--- Provided records Enclosed Below ---
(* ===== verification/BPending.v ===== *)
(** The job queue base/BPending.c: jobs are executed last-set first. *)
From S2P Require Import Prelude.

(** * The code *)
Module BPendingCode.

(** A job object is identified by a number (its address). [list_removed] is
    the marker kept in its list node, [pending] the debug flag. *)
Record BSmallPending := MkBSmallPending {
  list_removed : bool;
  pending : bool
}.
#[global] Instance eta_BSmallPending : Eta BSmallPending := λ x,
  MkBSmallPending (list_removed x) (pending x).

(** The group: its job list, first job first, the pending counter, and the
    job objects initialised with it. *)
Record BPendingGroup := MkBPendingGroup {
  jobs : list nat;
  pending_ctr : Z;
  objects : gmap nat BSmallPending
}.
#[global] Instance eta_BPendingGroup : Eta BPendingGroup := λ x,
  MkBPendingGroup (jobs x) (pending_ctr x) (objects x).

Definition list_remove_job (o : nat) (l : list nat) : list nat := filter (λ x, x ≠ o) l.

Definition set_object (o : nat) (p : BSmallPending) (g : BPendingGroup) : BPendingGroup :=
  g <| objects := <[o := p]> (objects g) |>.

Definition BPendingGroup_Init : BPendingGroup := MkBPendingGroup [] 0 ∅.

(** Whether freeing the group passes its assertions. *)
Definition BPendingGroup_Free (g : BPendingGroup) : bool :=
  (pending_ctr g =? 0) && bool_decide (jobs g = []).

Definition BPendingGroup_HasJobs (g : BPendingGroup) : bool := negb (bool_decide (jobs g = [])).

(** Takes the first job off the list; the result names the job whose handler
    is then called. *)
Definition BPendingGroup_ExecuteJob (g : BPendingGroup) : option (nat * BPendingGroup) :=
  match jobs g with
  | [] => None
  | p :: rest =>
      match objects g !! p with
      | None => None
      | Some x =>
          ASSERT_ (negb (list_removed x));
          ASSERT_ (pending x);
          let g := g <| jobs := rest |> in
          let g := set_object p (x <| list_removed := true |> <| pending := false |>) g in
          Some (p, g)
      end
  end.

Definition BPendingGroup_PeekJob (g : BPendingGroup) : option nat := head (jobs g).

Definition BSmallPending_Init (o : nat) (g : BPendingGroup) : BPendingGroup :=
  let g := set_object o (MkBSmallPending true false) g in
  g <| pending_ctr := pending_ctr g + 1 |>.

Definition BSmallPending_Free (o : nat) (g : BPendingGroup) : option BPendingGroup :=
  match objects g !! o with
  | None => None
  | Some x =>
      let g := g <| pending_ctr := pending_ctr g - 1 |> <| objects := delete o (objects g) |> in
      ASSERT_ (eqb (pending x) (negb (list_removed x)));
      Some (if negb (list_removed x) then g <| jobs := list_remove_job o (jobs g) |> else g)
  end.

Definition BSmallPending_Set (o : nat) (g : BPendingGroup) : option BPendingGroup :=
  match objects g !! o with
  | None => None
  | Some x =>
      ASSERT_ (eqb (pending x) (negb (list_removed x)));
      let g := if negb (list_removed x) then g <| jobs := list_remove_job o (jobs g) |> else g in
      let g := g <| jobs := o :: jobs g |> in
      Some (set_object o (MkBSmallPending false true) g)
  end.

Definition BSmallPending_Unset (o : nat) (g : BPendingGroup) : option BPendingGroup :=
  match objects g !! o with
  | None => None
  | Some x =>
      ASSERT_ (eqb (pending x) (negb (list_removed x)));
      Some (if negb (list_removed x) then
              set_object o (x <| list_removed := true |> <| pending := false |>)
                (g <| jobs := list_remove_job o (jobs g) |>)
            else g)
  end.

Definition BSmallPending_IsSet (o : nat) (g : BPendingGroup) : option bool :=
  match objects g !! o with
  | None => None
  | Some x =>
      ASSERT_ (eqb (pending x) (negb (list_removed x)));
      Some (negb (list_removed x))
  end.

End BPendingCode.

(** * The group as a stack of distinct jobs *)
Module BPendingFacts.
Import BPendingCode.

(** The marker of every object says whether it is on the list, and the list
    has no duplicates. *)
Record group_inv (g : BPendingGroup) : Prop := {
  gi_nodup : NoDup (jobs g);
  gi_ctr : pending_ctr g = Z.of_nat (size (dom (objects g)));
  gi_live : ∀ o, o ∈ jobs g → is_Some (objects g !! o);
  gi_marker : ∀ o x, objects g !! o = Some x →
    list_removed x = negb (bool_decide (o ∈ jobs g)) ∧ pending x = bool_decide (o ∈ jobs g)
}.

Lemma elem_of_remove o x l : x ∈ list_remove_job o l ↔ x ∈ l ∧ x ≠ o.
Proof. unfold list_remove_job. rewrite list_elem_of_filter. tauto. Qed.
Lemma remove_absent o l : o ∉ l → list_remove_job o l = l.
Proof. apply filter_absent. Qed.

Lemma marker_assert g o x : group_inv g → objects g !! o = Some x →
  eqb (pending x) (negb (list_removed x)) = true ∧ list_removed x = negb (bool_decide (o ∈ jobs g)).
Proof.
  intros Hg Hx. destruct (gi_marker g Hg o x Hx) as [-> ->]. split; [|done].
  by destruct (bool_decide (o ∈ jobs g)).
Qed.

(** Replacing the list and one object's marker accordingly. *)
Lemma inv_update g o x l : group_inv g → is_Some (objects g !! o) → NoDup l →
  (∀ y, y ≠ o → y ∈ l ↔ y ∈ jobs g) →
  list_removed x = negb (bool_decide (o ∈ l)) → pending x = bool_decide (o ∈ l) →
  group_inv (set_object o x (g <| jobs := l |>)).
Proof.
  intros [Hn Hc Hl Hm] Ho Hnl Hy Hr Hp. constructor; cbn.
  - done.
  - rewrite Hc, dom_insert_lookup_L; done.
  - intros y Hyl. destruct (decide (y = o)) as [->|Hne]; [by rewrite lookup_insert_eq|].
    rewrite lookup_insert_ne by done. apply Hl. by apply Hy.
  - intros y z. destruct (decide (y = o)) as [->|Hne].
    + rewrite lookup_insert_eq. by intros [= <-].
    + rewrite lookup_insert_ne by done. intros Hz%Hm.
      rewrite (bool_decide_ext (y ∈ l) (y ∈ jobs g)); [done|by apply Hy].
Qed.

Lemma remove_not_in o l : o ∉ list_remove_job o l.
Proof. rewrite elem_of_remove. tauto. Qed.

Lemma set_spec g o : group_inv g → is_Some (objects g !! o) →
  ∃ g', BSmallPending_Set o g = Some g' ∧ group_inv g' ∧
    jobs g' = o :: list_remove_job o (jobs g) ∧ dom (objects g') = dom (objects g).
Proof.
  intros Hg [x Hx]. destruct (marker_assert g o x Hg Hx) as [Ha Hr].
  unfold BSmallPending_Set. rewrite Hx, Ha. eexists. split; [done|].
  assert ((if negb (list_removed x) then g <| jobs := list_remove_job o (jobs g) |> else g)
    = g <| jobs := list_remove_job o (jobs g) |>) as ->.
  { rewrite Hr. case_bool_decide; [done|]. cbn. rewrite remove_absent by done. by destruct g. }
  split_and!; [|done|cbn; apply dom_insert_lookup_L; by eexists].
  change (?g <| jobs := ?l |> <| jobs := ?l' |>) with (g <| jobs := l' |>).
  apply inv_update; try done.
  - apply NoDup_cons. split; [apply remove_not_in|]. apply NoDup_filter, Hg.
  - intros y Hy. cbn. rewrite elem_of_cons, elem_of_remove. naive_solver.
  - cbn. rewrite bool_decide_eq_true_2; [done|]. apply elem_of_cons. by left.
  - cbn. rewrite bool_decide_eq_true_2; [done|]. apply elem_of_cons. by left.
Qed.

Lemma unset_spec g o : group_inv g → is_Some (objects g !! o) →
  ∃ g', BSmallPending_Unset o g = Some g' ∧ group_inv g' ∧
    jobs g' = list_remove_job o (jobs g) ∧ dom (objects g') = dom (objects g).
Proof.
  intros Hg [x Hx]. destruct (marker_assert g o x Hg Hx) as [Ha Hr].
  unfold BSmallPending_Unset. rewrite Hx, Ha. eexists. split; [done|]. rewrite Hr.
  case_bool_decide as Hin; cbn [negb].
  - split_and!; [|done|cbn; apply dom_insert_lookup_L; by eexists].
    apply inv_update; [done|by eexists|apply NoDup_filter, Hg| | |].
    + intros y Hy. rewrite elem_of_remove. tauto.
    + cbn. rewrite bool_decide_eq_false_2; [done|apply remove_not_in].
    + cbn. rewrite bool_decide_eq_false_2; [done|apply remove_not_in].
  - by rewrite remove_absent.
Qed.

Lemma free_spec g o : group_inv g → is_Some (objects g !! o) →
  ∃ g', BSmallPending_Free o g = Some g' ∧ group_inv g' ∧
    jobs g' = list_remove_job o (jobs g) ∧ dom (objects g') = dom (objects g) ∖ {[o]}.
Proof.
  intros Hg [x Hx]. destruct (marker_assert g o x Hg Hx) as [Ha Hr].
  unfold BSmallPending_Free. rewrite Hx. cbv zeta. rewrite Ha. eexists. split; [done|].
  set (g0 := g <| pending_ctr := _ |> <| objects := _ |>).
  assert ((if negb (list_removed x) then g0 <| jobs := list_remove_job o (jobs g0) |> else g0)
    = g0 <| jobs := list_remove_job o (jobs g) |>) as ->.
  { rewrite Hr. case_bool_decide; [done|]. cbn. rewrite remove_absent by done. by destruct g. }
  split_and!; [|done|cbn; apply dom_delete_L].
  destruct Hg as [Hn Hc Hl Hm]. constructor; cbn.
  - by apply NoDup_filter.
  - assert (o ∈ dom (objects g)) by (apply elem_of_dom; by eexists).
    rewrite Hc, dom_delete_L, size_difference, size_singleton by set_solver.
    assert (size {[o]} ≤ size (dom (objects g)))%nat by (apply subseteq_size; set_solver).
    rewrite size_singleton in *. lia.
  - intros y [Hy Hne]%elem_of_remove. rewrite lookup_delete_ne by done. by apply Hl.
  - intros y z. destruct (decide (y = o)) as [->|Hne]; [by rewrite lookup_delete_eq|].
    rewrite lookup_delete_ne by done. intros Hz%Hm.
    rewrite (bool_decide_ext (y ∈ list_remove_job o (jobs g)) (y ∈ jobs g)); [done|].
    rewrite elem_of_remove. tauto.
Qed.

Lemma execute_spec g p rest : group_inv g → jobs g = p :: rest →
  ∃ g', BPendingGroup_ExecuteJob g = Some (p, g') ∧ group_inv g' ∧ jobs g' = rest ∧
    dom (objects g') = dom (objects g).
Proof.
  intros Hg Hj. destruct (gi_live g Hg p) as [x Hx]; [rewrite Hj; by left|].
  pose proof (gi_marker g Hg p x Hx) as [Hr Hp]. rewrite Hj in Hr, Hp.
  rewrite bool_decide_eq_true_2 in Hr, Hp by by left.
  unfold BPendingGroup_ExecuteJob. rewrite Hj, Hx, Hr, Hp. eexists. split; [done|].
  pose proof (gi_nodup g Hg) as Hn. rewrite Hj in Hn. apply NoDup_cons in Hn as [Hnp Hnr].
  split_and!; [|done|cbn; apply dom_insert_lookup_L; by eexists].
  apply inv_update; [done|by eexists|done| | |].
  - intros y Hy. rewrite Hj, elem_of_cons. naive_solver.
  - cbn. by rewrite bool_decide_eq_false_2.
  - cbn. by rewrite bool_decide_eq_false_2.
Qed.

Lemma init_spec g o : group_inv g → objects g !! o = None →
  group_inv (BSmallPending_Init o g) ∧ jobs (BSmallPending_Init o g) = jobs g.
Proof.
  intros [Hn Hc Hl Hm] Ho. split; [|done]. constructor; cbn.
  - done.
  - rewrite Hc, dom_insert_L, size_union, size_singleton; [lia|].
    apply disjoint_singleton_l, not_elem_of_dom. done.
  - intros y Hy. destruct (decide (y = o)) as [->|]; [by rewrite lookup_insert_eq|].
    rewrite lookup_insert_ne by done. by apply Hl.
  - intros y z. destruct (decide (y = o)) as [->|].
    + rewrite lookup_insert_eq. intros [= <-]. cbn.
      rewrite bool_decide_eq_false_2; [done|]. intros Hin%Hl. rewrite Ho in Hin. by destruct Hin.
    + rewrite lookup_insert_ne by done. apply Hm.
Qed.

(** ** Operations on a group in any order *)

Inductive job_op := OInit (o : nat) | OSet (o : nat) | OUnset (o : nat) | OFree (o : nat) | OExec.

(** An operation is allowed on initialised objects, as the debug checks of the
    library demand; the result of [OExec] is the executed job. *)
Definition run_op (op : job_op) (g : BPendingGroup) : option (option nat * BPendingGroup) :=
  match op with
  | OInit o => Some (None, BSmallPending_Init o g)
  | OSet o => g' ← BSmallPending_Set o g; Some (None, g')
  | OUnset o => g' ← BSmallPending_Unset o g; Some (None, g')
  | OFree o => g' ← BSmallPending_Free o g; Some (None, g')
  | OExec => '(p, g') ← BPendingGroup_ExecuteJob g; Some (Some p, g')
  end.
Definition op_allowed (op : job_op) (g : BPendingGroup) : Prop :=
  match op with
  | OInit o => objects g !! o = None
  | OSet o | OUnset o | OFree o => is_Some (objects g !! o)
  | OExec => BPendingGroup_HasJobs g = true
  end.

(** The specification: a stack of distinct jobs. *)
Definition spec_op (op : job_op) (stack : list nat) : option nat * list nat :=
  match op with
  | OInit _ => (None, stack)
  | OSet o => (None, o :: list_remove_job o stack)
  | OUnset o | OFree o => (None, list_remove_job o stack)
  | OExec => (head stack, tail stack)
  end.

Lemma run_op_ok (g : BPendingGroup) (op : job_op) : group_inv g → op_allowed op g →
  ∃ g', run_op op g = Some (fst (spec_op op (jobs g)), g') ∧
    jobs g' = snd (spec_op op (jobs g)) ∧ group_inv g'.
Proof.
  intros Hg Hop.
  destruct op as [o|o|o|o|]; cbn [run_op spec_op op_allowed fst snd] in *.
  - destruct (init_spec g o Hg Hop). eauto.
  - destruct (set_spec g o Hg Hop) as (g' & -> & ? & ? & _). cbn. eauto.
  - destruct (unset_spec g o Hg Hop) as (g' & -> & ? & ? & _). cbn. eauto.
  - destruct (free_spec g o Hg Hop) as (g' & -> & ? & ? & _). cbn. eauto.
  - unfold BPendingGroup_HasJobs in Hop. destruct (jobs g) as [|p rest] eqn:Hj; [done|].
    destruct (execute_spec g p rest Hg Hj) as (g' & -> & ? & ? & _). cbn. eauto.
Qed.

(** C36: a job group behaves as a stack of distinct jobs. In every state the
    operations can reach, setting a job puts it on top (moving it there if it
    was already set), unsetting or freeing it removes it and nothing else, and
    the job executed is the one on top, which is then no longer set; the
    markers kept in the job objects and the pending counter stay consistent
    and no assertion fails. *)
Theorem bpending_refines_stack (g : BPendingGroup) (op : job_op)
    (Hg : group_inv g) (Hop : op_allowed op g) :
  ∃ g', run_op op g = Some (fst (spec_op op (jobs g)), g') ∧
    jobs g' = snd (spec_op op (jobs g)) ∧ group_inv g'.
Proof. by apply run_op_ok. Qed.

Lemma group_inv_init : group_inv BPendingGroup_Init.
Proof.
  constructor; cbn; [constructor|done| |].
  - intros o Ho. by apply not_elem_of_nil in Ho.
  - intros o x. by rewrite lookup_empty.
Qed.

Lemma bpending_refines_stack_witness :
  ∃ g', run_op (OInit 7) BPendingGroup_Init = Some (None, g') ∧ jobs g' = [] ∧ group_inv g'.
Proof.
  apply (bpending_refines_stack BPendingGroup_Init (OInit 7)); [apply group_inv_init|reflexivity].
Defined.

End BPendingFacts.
--- End of Enclosed Provided records ---
--- Provided records Enclosed Below ---
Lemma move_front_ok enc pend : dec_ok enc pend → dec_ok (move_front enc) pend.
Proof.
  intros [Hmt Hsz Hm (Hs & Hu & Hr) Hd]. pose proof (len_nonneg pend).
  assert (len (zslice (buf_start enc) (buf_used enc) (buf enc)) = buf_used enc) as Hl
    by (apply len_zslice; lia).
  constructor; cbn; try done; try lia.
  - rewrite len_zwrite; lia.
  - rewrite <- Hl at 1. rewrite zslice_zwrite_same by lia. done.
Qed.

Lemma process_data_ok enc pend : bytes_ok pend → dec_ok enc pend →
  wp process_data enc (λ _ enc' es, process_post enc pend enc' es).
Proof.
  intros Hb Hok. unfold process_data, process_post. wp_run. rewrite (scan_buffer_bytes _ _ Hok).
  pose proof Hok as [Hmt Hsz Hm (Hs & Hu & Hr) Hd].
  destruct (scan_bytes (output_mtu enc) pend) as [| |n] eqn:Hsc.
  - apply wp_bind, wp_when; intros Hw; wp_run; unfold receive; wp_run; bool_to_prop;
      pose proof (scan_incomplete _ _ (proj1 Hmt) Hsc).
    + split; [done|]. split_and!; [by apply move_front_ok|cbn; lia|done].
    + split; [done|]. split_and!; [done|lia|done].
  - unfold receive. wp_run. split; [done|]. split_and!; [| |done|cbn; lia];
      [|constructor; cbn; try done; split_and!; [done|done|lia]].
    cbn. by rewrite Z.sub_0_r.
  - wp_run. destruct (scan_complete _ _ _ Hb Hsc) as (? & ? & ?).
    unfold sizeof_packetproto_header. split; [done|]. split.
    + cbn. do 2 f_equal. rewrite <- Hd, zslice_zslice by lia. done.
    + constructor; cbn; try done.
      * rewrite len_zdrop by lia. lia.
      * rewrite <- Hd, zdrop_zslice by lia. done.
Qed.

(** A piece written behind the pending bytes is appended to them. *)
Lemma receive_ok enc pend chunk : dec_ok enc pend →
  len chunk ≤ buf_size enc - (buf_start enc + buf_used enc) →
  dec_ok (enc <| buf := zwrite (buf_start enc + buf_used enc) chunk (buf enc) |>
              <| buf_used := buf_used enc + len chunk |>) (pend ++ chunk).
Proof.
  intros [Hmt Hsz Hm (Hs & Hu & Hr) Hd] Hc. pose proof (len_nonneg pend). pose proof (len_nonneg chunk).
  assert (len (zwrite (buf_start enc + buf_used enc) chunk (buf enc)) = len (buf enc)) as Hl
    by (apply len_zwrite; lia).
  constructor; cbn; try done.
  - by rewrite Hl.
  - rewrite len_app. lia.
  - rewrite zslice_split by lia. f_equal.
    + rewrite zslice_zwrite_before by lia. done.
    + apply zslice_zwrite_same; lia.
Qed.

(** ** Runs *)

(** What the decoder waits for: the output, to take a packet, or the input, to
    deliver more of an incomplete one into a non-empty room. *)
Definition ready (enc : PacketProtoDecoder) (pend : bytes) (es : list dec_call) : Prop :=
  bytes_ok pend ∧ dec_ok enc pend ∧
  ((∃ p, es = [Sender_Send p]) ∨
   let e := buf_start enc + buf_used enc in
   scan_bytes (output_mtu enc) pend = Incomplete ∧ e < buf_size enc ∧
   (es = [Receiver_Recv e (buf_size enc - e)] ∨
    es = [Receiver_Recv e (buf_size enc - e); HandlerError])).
--- End of Enclosed Provided records ---
- What you will do -
If a line in the records contains the string "chunk", copy it out.

- Answer space -
Lemma receive_ok enc pend chunk : dec_ok enc pend →
  len chunk ≤ buf_size enc - (buf_start enc + buf_used enc) →
  dec_ok (enc <| buf := zwrite (buf_start enc + buf_used enc) chunk (buf enc) |>
              <| buf_used := buf_used enc + len chunk |>) (pend ++ chunk).
  intros [Hmt Hsz Hm (Hs & Hu & Hr) Hd] Hc. pose proof (len_nonneg pend). pose proof (len_nonneg chunk).
  assert (len (zwrite (buf_start enc + buf_used enc) chunk (buf enc)) = len (buf enc)) as Hl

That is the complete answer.